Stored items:
* * * *

(* ===== verification/FmtBigint.v ===== *)
(** * fmt: big integers (class bigint of format.h)

    A number is a list of 32-bit digits, the lowest first, with an exponent:
    [bigits_[0] + bigits_[1] * 2 ^ 32 + ...] times [2 ^ (32 * exp_)].  (A comment
    in the code says [32 ^ exp_].)  The memory buffer of the digits is a list,
    see [FmtBuffer]; a digit outside of it is undefined behaviour, as is an
    assertion that fails. *)

From S2P Require Import Prelude Machine FmtInt FmtWide.

Definition bigit_bits : Z := 32.
Definition bigit (n : Z) : Z := u32 n.

Record bigint := mkbigint { bigits_ : list Z; exp_ : Z }.

Definition bigint_new : bigint := mkbigint [] 0.
Definition num_bigits (b : bigint) : Z := zlen (bigits_ b) + exp_ b.

Definition get_bigit (i : Z) (b : bigint) : Z :=
  if (exp_ b <=? i) && (i <? num_bigits b) then default 0 (bigits_ b !! Z.to_nat (i - exp_ b)) else 0.

(** ** Assignment *)

(** The loop of [assign(UInt)]: at least one digit; [fuel] digits suffice for numbers
    of [32 * fuel] bits. *)
Fixpoint assign_loop (fuel : nat) (n : Z) : list Z :=
  match fuel with
  | O => []
  | S fuel => bigit n :: (let n := Z.shiftr n bigit_bits in if negb (n =? 0) then assign_loop fuel n else [])
  end.
Definition assign (n : Z) : bigint := mkbigint (assign_loop 4 n) 0.
Definition assign_bigint (other : bigint) : bigint := other.
(** [operator=(Int)]. *)
Definition set_to (n : Z) : outcome bigint := if 0 <? n then Ok (assign n) else Undef.

(** ** Multiplication *)

(** The loop of [multiply(uint32_t)]: the digits and the carry. *)
Fixpoint multiply32_loop (value carry : Z) (l : list Z) : list Z * Z :=
  match l with
  | [] => ([], carry)
  | b :: l =>
      let result := u64 (b * value + carry) in
      let '(l, carry) := multiply32_loop value (bigit (Z.shiftr result bigit_bits)) l in
      (bigit result :: l, carry)
  end.
Definition multiply32 (value : Z) (b : bigint) : bigint :=
  let '(l, carry) := multiply32_loop value 0 (bigits_ b) in
  mkbigint (if negb (carry =? 0) then l ++ [carry] else l) (exp_ b).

* * * *

After the last line, print all the entries once again, unchanged.

(* ===== verification/FmtBigint.v ===== *)
(** * fmt: big integers (class bigint of format.h)

    A number is a list of 32-bit digits, the lowest first, with an exponent:
    [bigits_[0] + bigits_[1] * 2 ^ 32 + ...] times [2 ^ (32 * exp_)].  (A comment
    in the code says [32 ^ exp_].)  The memory buffer of the digits is a list,
    see [FmtBuffer]; a digit outside of it is undefined behaviour, as is an
    assertion that fails. *)

From S2P Require Import Prelude Machine FmtInt FmtWide.

Definition bigit_bits : Z := 32.
Definition bigit (n : Z) : Z := u32 n.

Record bigint := mkbigint { bigits_ : list Z; exp_ : Z }.

Definition bigint_new : bigint := mkbigint [] 0.
Definition num_bigits (b : bigint) : Z := zlen (bigits_ b) + exp_ b.

Definition get_bigit (i : Z) (b : bigint) : Z :=
  if (exp_ b <=? i) && (i <? num_bigits b) then default 0 (bigits_ b !! Z.to_nat (i - exp_ b)) else 0.

(** ** Assignment *)

(** The loop of [assign(UInt)]: at least one digit; [fuel] digits suffice for numbers
    of [32 * fuel] bits. *)
Fixpoint assign_loop (fuel : nat) (n : Z) : list Z :=
  match fuel with
  | O => []
  | S fuel => bigit n :: (let n := Z.shiftr n bigit_bits in if negb (n =? 0) then assign_loop fuel n else [])
  end.
Definition assign (n : Z) : bigint := mkbigint (assign_loop 4 n) 0.
Definition assign_bigint (other : bigint) : bigint := other.
(** [operator=(Int)]. *)
Definition set_to (n : Z) : outcome bigint := if 0 <? n then Ok (assign n) else Undef.

(** ** Multiplication *)

(** The loop of [multiply(uint32_t)]: the digits and the carry. *)
Fixpoint multiply32_loop (value carry : Z) (l : list Z) : list Z * Z :=
  match l with
  | [] => ([], carry)
  | b :: l =>
      let result := u64 (b * value + carry) in
      let '(l, carry) := multiply32_loop value (bigit (Z.shiftr result bigit_bits)) l in
      (bigit result :: l, carry)
  end.
Definition multiply32 (value : Z) (b : bigint) : bigint :=
  let '(l, carry) := multiply32_loop value 0 (bigits_ b) in
  mkbigint (if negb (carry =? 0) then l ++ [carry] else l) (exp_ b).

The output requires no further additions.